Muro de las lamentaciones

Miguel-Anxo Murado
Miguel-Anxo Murado VUELTA DE HOJA

OPINIÓN

ED

16 may 2021 . Actualizado a las 09:49 h.

Estábamos frente al Muro de las Lamentaciones porque todos los que componíamos el contingente de la prensa internacional en Jerusalén sabíamos que iba a ocurrir algo. La tensión entre palestinos e israelíes había ido creciendo. Se esperaba un estallido, y estaba claro que cuando ocurriese sería allí, en el lugar donde se rozan con los codos los lugares sagrados del judaísmo y el islam. Así fue. Se escucharon disparos. Hubo muertos. Aquel día comenzó lo que se llamó la segunda intifada, que llenó de luto tantos hogares de palestinos e israelíes. Fue hace más de veinte años, pero vuelve a suceder estos días. Veo las imágenes de la violencia en Jerusalén, en esa misma vecindad del Muro de las Lamentaciones, y me parece reconocer escenas, los rostros me resultan familiares, oigo gritar frases en hebreo y en árabe que creo haber oído antes… Naturalmente, es una ensoñación, la visita de un sosia del pasado. No pueden ser las mismas personas ni las mismas voces. Pero el drama sí es el mismo, reiterado cíclicamente. La historia no se repite, pero la tragedia sí, porque no tiene imaginación, siempre es igual.

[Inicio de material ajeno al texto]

(** Adding the connected agents: every agent added is a connected option
    that is neither in the team nor among the runtime members, no agent is
    added twice, every connected option is then present, and adding again
    adds nothing; an error is reported exactly when nothing is added. *)
Theorem connected_agents_added (options existing members : list value) (r : string) :
  let out := buildRuntimeAgentAdditions options existing members r in
  let seen := seen_ids (members ++ existing) in
  NoDup (map agent_id (additions out))
  /\ Forall (fun d => agent_id d ∉ seen /\ exists agent, connected_option options agent /\ d = entry_for r agent)
       (additions out)
  /\ (forall agent, connected_option options agent ->
        agent_id_of agent ∈ map agent_id (additions out) \/ agent_id_of agent ∈ seen)
  /\ (additions out = [] <-> error out <> None)
  /\ additions (buildRuntimeAgentAdditions options (existing ++ map draft_value (additions out)) members r) = [].
Proof.
  cbn zeta. destruct (agent_additions options existing members r) as (Hadds & Herr & _).
  set (out := buildRuntimeAgentAdditions options existing members r) in *.
  pose proof (fold_add_agent r options (seen_ids (members ++ existing))) as H. rewrite Hadds in Herr.
  rewrite Hadds. destruct (fold_left (add_agent r) options _) as [adds seen]. destruct H as (_ & Hnd & Hf & Hall).
  cbn [fst] in *. split_and!; [done|by apply Forall_forall|done|done|].
  rewrite (proj1 (agent_additions options _ members r)).
  pose proof (fold_add_agent r options (seen_ids (members ++ existing ++ map draft_value adds))) as H.
  destruct (fold_left (add_agent r) options _) as [adds' seen']. destruct H as (_ & _ & Hf' & _). cbn [fst].
  destruct adds' as [|d adds']; [done|]. destruct (Hf' d) as (Hd & agent & Ha & ->); [by left|]. destruct Hd.
  apply seen_ids_drafts.
  { apply Forall_forall. intros e He. destruct (Hf e He) as (_ & a & _ & ->). apply entry_trimmed. }
  destruct (Hall agent Ha) as [H|H]; [right|by left]. split; [by destruct Ha as (_ & Ha & _)|done].
Qed.

Lemma missing_roles_spec existing members roles :
  (forall r, r ∈ missing_roles existing members roles
     <-> r ∈ roleOrder roles /\ to_lower r ∉ seen_roles (members ++ existing))
  /\ NoDup (map to_lower (missing_roles existing members roles)).
Proof.
  split.
  - intros r. unfold missing_roles. by rewrite elem_of_filter_bool, negb_true_iff, bool_decide_eq_false.
  - eapply sublist_NoDup; [apply (roleOrder_spec roles)|]. apply (fmap_sublist to_lower), sublist_filter.
Qed.

Lemma filter_drop {A B} `{EqDecision B} (f : A -> B) (l : list A) n :
  NoDup (map f l) -> List.filter (fun x => negb (bool_decide (f x ∈ map f (take n l)))) l = drop n l.
Proof.
  revert n. induction l as [|x l IH]; intros n Hnd; [by destruct n|].
  cbn [map] in Hnd. apply NoDup_cons in Hnd as [Hx Hnd]. destruct n as [|n].
  - cbn [take map drop]. apply forallb_filter_id, forallb_forall. intros y _. by rewrite bool_decide_false by apply not_elem_of_nil.
  - cbn [take map drop List.filter]. rewrite bool_decide_true by (by left). cbn [negb].
    rewrite <- (IH n Hnd). apply List.filter_ext_in. intros y Hy%(in_map f)%list_elem_of_In. f_equal.
    apply bool_decide_ext. rewrite elem_of_cons. split; [intros [Heq|]; [congruence|done]|by right].
Qed.

(** Assigned roles leave the others missing. *)
Lemma missing_after existing members roles (drafts : list RuntimeMemberDraft) n :
  map role drafts = take n (missing_roles existing members roles) ->
  missing_roles (existing ++ map draft_value drafts) members roles = drop n (missing_roles existing members roles).
Proof.
  intros Hd. destruct (missing_roles_spec existing members roles) as [Hin Hnd].
  rewrite <- (filter_drop to_lower _ n Hnd), <- Hd. unfold missing_roles at 1 2. rewrite filter_filter.
  destruct (roleOrder_spec roles) as (_ & Hf & _). rewrite Forall_forall in Hf.
  assert (Htrim : Forall (fun d => trim (role d) = role d) drafts).
  { apply Forall_forall. intros d Hdin.
    assert (Hm : role d ∈ take n (missing_roles existing members roles)).
    { rewrite <- Hd. apply (list_elem_of_fmap_2 role). done. }
    apply elem_of_take in Hm as (i & Hm & _). apply list_elem_of_lookup_2, Hin in Hm as [Hm _].
    destruct (Hf _ Hm) as (_ & r & _ & ->). apply trim_idem. }
  apply List.filter_ext_in. intros r Hr%list_elem_of_In. rewrite <- negb_orb. f_equal.
  rewrite <- bool_decide_or. apply bool_decide_ext. rewrite seen_roles_drafts by done. apply or_iff_compat_l.
  rewrite map_map. split; [by intros [_ ?]|]. split; [|done]. destruct (Hf r Hr) as [Hne _]. by destruct r.
Qed.

Lemma zip_entry_roles missing agents :
  map role (zip_with entry_for missing agents) = take (length (zip_with entry_for missing agents)) missing.
Proof.
  revert agents. induction missing as [|r missing IH]; intros [|a agents]; [done..|].
  cbn [zip_with map length take]. by rewrite IH.
Qed.

Lemma zip_entry_ids missing agents :
  map agent_id (zip_with entry_for missing agents)
  = take (length (zip_with entry_for missing agents)) (map agent_id_of agents).
Proof.
  revert agents. induction missing as [|r missing IH]; intros [|a agents]; [done..|].
  cbn [zip_with map length take]. by rewrite IH.
Qed.

(** An agent that is connected, listed twice. *)
Definition twin_agent : value := VObject [("agent_id", VString "a1"); ("connected", VBool true)].

(** Allocating the roles: the roles of the plan are taken once each, up to
    letter case, in the plan's order; those nobody has are given to the
    connected agents outside the team, in order, one each, until either runs
    out; the warning says that agents ran out, the error that nothing was
    given; and allocating again goes on with exactly the roles left.  No agent
    is given two roles when every agent is listed once, but one that is listed
    twice is. *)
Theorem roles_allocated (options existing members : list value) (roles : list string) :
  let out := buildRoleAllocatedRuntimeMembers options existing members roles in
  let missing := missing_roles existing members roles in
  let available := available_agents options existing members in
  additions out = zip_with entry_for missing available
  /\ NoDup (map to_lower missing)
  /\ (forall r, r ∈ missing <-> r ∈ roleOrder roles /\ to_lower r ∉ seen_roles (members ++ existing))
  /\ (forall r, r ∈ roles -> trim r <> "" -> to_lower (trim r) ∈ map to_lower (roleOrder roles))
  /\ (forall agent, agent ∈ available
        <-> connected_option options agent /\ agent_id_of agent ∉ seen_ids (members ++ existing))
  /\ (additions out = [] <-> error out <> None)
  /\ (warning out <> None <-> (0 < length (additions out) < length missing)%nat)
  /\ missing_roles (existing ++ map draft_value (additions out)) members roles = drop (length (additions out)) missing
  /\ (NoDup (map agent_id_of options) -> NoDup (map agent_id (additions out)))
  /\ additions (buildRoleAllocatedRuntimeMembers [twin_agent; twin_agent] [] [] ["lead"; "coder"])
     = [mkDraft "a1" "lead" None; mkDraft "a1" "coder" None].
Proof.
  cbn zeta. destruct (role_additions options existing members roles) as (Hadds & Herr & Hwarn).
  destruct (missing_roles_spec existing members roles) as [Hmiss Hnd].
  destruct (roleOrder_spec roles) as (_ & _ & Hroles).
  split_and!; [exact Hadds|exact Hnd|exact Hmiss|exact Hroles|apply elem_of_available|exact Herr|exact Hwarn| |
               |reflexivity].
  - apply missing_after. rewrite Hadds. apply zip_entry_roles.
  - intros Hids. rewrite Hadds, zip_entry_ids.
    eapply sublist_NoDup; [exact Hids|]. etransitivity; [apply sublist_take|].
    apply (fmap_sublist agent_id_of), sublist_filter.
Qed.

Los geólogos nos explican que hay lugares en la tierra donde, a mucha profundidad, se juntan las placas tectónicas sobre las que se asientan los continentes. Esas placas se mueven de un modo que resulta imperceptible para el ser humano. Sin embargo, es solo cuestión de tiempo que el roce o el choque entre ellas llegue a un punto crítico y se desate en la superficie un terremoto que afecta a la vida de miles de personas. La geología es inexorable, lógica y a la vez imprevisible. La sociedad humana se le parece a veces. También en su subterráneo hay placas que se mueven y se rozan o chocan, y esa plaza del Muro de las Lamentaciones y la contigua Explanada de las Mezquitas de Jerusalén son un lugar en el que tres placas se encuentran y presionan la una contra la otra.

Recuerdo que tan solo unos días antes de aquella jornada sangrienta había estado en la plaza del Muro de las Lamentaciones, matando el rato en un atardecer ocioso. Me gustaba observar el ritmo del rezo de los judíos, que se balanceaban en medio del murmullo constante de sus oraciones, y como, de vez en cuando, se abría paso alguna celebración del bar mitzvá de un niño, rodeado de su familia extensa engalanada. Más arriba, de la Explanada de las Mezquitas, llegaba el rumor de las plegarias de los musulmanes, que se postraban, también rítmicamente, sobre sus alfombras de oración gastadas por la devoción. Y a intervalos regulares se escuchaba el tañer de las campanas de las iglesias cristianas, reconocibles por sus voces características: la de bajo ruso de la iglesia ortodoxa, la melancólica de los armenios, el claqueteo de la pequeña campana de los coptos etíopes… Dependiendo de la dirección del viento se escuchaban con más fuerza a unos o a otros, hasta el punto de que, ensalivando el dedo y poniéndolo en alto, uno podía anticipar cuál de los tres dioses estaba escuchando una súplica en cada momento. Anochecía, y el lugar se fue vaciando de gente; hasta que poco antes de ponerse el sol se encendió la iluminación artificial. Entonces salieron en tromba la multitud de pájaros que anidan entre las piedras de los edificios antiguos de todos los barrios de la Ciudad Vieja de Jerusalén, atraídos por los mosquitos, a su vez hipnotizados por los potentes focos de luz. Las aves volaban enloquecidas chillando y devorando insectos, chocando unas con otras, como la nube negra de un presagio. Iban a comenzar tres largos años de guerra.